Manifestações renais

• RMN abdominal a cada 3 anos
• Monitorização da TFG e da pressão arterial anualmente
• Tratamento:
  • Angiomiolipoma:
    • Embolização arterial
    • Inibidores do mTOR
    • Ressecção cirúrgica
  • Cistos renais: controlar a hipertensão

Manifestações cutâneas

• Exame de pele detalhado anual
• Aconselhamento sobre a proteção solar
• Aconselhamento contra o uso de tratamentos sem receita médica
• Tratar lesões desfigurantes usando terapêuticas a laser

Olhos e manifestações dentárias

• Realizar o exame oftalmológico anualmente.
• Exames odontológicos anualmente

Manifestações respiratórias

• Aconselhamento contra o tabagismo e o uso de estrogénio em mulheres
• TAC de alta resolução a cada 5 a 10 anos (mais frequentemente se forem detetados cistos)
• Tratamento:
  • Inibidores do mTOR: sirolimus (1ª linha), everolimus
  • Transplante pulmonar

Diagnóstico Diferencial

• Vitiligo: distúrbio de despigmentação mais comum; causado pela destruição dos melanócitos.
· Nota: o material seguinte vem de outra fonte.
(* ===== verification/Registry.v ===== *)
(** * internal/registry: registry.go and the refresh loop of coingecko.go

    The map from token contracts to coin IDs, filled from a catalog and by the
    price service. *)
From S2P Require Import Prelude GoLib GoStrings MemCache.
Open Scope Z_scope.

Record ContractInfo := mkContract { Chain : string; Address : string }.
Record CoinEntry := mkCoinEntry { ID : string; Symbol : string; Platforms : gmap string string }.
Record TokenRegistry := mkRegistry {
  byAddr : gmap string string;
  byCoinID : gmap string (list ContractInfo) }.
Definition New : TokenRegistry := mkRegistry ∅ ∅.

Section registry.
Context `{Unicode} `{MapRange}.

Definition addrKey (chain address : string) : string :=
  ToLower chain +:+ ":" +:+ ToLower address.

Definition Resolve (chain address : string) (r : TokenRegistry) : option string :=
  byAddr r !! addrKey chain address.

Definition Contracts (coinID : string) (r : TokenRegistry) : list ContractInfo :=
  default [] (byCoinID r !! coinID).

(** Both maps gain the contract. *)
Definition put_contract (chain address coinID : string) (r : TokenRegistry) : TokenRegistry :=
  mkRegistry (<[addrKey chain address := coinID]> (byAddr r))
    (<[coinID := Contracts coinID r ++ [mkContract (ToLower chain) (ToLower address)]]> (byCoinID r)).

Definition Add (chain address coinID : string) (r : TokenRegistry) : TokenRegistry :=
  match byAddr r !! addrKey chain address with
  | Some _ => r
  | None => put_contract chain address coinID r
  end.

(** The guard of the inner loop of [LoadCatalog]; a chain missing from the map
    reads as [false]. *)
Definition accepted (allowedChains : gmap string bool) (ca : string * string) : bool :=
  negb (bool_decide (ca.2 = ""%string) || negb (default false (allowedChains !! ca.1))).
Definition load_one (allowedChains : gmap string bool) (id : string) (r : TokenRegistry)
    (ca : string * string) : TokenRegistry :=
  if accepted allowedChains ca then put_contract ca.1 ca.2 id r else r.
Definition load_entry (allowedChains : gmap string bool) (r : TokenRegistry) (e : CoinEntry) :
    TokenRegistry :=
  fold_left (load_one allowedChains (ID e)) (map_range (Platforms e)) r.
Definition LoadCatalog (entries : list CoinEntry) (allowedChains : gmap string bool)
    (r : TokenRegistry) : TokenRegistry := fold_left (load_entry allowedChains) entries r.

Definition Count (r : TokenRegistry) : nat := size (byAddr r).

(** One tick of [StartRefresh]: [fetched] is what the catalog request returned. *)
Definition refresh_tick {E} (fetched : list CoinEntry + E) (allowedChains : gmap string bool)
    (r : TokenRegistry) : TokenRegistry :=
  match fetched with inl entries => LoadCatalog entries allowedChains r | inr _ => r end.

(** ** Invariant: every resolvable contract is listed under its coin *)
Definition key_of (c : ContractInfo) : string := Chain c +:+ ":" +:+ Address c.
Record registry_wf (r : TokenRegistry) : Prop := {
  rw_listed : forall k coin, byAddr r !! k = Some coin ->
    exists c, c ∈ Contracts coin r /\ key_of c = k;
  rw_known : forall coin c, c ∈ Contracts coin r -> is_Some (byAddr r !! key_of c) }.

Lemma Contracts_put chain address coinID r coin :
  Contracts coin (put_contract chain address coinID r) = Contracts coin r ++
    (if bool_decide (coin = coinID) then [mkContract (ToLower chain) (ToLower address)] else []).
Proof.
  unfold Contracts, put_contract. simpl. rewrite lookup_insert.
  case_decide; [subst; by rewrite bool_decide_eq_true_2|].
  rewrite bool_decide_eq_false_2 by congruence. by rewrite app_nil_r.
Qed.

Lemma New_wf : registry_wf New.
Proof. split; simpl; [done|]. intros coin c. unfold Contracts. simpl. rewrite lookup_empty. set_solver. Qed.

Lemma put_contract_wf chain address coinID r :
  registry_wf r -> registry_wf (put_contract chain address coinID r).
Proof.
  intros [H1 H2]. split.
  - intros k coin. simpl. rewrite lookup_insert. setoid_rewrite Contracts_put.
    case_decide as Hk; intros; simplify_eq.
    + rewrite bool_decide_eq_true_2 by done.
      exists (mkContract (ToLower chain) (ToLower address)). split; [set_solver|done].
    + edestruct H1 as (c & Hc & Hkc); [done|]. exists c. split; [set_solver|done].
  - intros coin c. rewrite Contracts_put. simpl. rewrite lookup_insert.
    intros Hc. destruct (decide (addrKey chain address = key_of c)); [by eexists|]. apply elem_of_app in Hc as [Hc|Hc]; [eauto|].
    case_bool_decide; [|set_solver]. apply list_elem_of_singleton in Hc as ->. done.
Qed.

Lemma LoadCatalog_ind (Q : TokenRegistry -> Prop) entries allowed r :
  Q r ->
  (forall e ca r, e ∈ entries -> ca ∈ map_range (Platforms e) -> accepted allowed ca = true ->
     Q r -> Q (put_contract ca.1 ca.2 (ID e) r)) ->
  Q (LoadCatalog entries allowed r).
Proof.
  intros Hr Hstep. unfold LoadCatalog. apply fold_left_ind; [done|]. intros r1 e He H1.
  unfold load_entry. apply fold_left_ind; [done|]. intros r2 ca Hca H2. unfold load_one.
  destruct (accepted _ _) eqn:E; [|done]. by apply Hstep.
Qed.

(** Adding a contract registers it unless its key is known: the first
    coin wins, every other key resolves as before, and case does not matter. *)
Theorem registry_add_first_wins (r : TokenRegistry) chain address coinID chain' address' :
  Resolve chain' address' (Add chain address coinID r) =
    match Resolve chain' address' r with
    | Some coin => Some coin
    | None => if bool_decide (addrKey chain' address' = addrKey chain address)
              then Some coinID else None
    end.
Proof.
  unfold Resolve, Add. destruct (byAddr r !! addrKey chain address) eqn:E; simpl.
  - case_bool_decide as Hk; [by rewrite Hk, E|]. by destruct (byAddr r !! addrKey chain' address').
  - rewrite lookup_insert. destruct (decide (addrKey chain address = _)) as [Hk|Hk].
    + rewrite bool_decide_eq_true_2 by done. by rewrite <- Hk, E.
    + rewrite bool_decide_eq_false_2 by congruence. by destruct (byAddr r !! addrKey chain' address').
Qed.

(** The two maps of a registry built from additions and catalogs agree:
    every contract that resolves is listed under its coin, and every contract
    listed resolves. *)
Theorem registry_wf_kept (r : TokenRegistry) :
  registry_wf New /\
  (registry_wf r -> forall chain address coinID, registry_wf (Add chain address coinID r)) /\
  (registry_wf r -> forall entries allowed, registry_wf (LoadCatalog entries allowed r)).
Proof.
  split_and!.
  - apply New_wf.
  - intros Hr chain address coinID. unfold Add. case_goal; [done|]. by apply put_contract_wf.
  - intros Hr entries allowed. apply LoadCatalog_ind; [done|]. intros. by apply put_contract_wf.
Qed.

(** The contracts a catalog lists for a coin. *)
Definition catalog_contracts (entries : list CoinEntry) (allowed : gmap string bool) (coin : string) : nat :=
  sum_list_with (fun e => if bool_decide (ID e = coin)
    then length (bfilter (accepted allowed) (map_range (Platforms e))) else 0%nat) entries.

Lemma load_entry_length allowed e r coin :
  length (Contracts coin (load_entry allowed r e)) = (length (Contracts coin r) +
    if bool_decide (ID e = coin) then length (bfilter (accepted allowed) (map_range (Platforms e)))
    else 0)%nat.
Proof.
  unfold load_entry, bfilter. revert r.
  induction (map_range (Platforms e)) as [|ca l IH]; intros r; simpl; [case_match; lia|].
  rewrite IH. unfold load_one. destruct (accepted allowed ca); simpl; [|done].
  rewrite Contracts_put, length_app.
  case_bool_decide; case_bool_decide; simplify_eq; simpl; lia.
Qed.

(** Loading a catalog appends a contract to its coin's list every time: a
    refresh that fetches the same catalog makes the lists grow without bound,
    though it resolves nothing new. *)
Theorem reload_appends entries allowed (r : TokenRegistry) coin (n : nat) :
  length (Contracts coin (Nat.iter n (LoadCatalog entries allowed) r)) =
    (length (Contracts coin r) + n * catalog_contracts entries allowed coin)%nat.
Proof.
  assert (forall r, length (Contracts coin (LoadCatalog entries allowed r)) =
    (length (Contracts coin r) + catalog_contracts entries allowed coin)%nat) as Hl.
  { unfold LoadCatalog. induction entries as [|e es IH]; intros r'; simpl; [lia|].
    rewrite IH, load_entry_length. unfold catalog_contracts. simpl. lia. }
  induction n as [|n IH]; [simpl; lia|]. rewrite Nat.iter_succ, Hl, IH. lia.
Qed.
End registry.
A etiologia do vitiligo é desconhecida, mas os fatores genéticos e autoimunes podem desempenhar um papel. A apresentação é com máculas ou manchas hipopigmentadas ou despigmentadas. As manchas em forma de folha e as manchas de confetti podem, inicialmente, ser confundidas com a hipopigmentação observada no vitiligo. No entanto, a mucosa é poupada no CET, e as lesões geralmente não são encontradas em redor da pele que cobre as articulações. O vitiligo não se apresenta com epilepsia ou hamartomas.
• Neoplasia endócrina múltipla (MEN, pela sigla em inglês): condição hereditária autossómica dominante caracterizada por ≥ 2 tumores produtores de hormonas envolvendo órgãos endócrinos. O MEN1 pode apresentar angiofibromas num padrão malar de borboleta, semelhante ao observado no CET; entretanto, outras alterações endócrinas, especialmente o envolvimento da glândula paratiroide, não são observadas no CET e podem diferenciar as duas condições.
• Epilepsia: distúrbio cerebral crónico marcado por convulsões recorrentes e não provocadas. Estas crises podem ser classificadas como focais ou generalizadas e idiopáticas ou secundárias a outra condição, como a esclerose tuberosa. A apresentação clínica correlaciona-se com a classificação do distúrbio epilético. O diagnóstico é confirmado com EEG. Alguns distúrbios epiléticos resolvem com o tempo, mas muitos requerem medicação antiepilética vitalícia para o seu tratamento; em alguns casos refratários, podem ser necessários procedimentos cirúrgicos.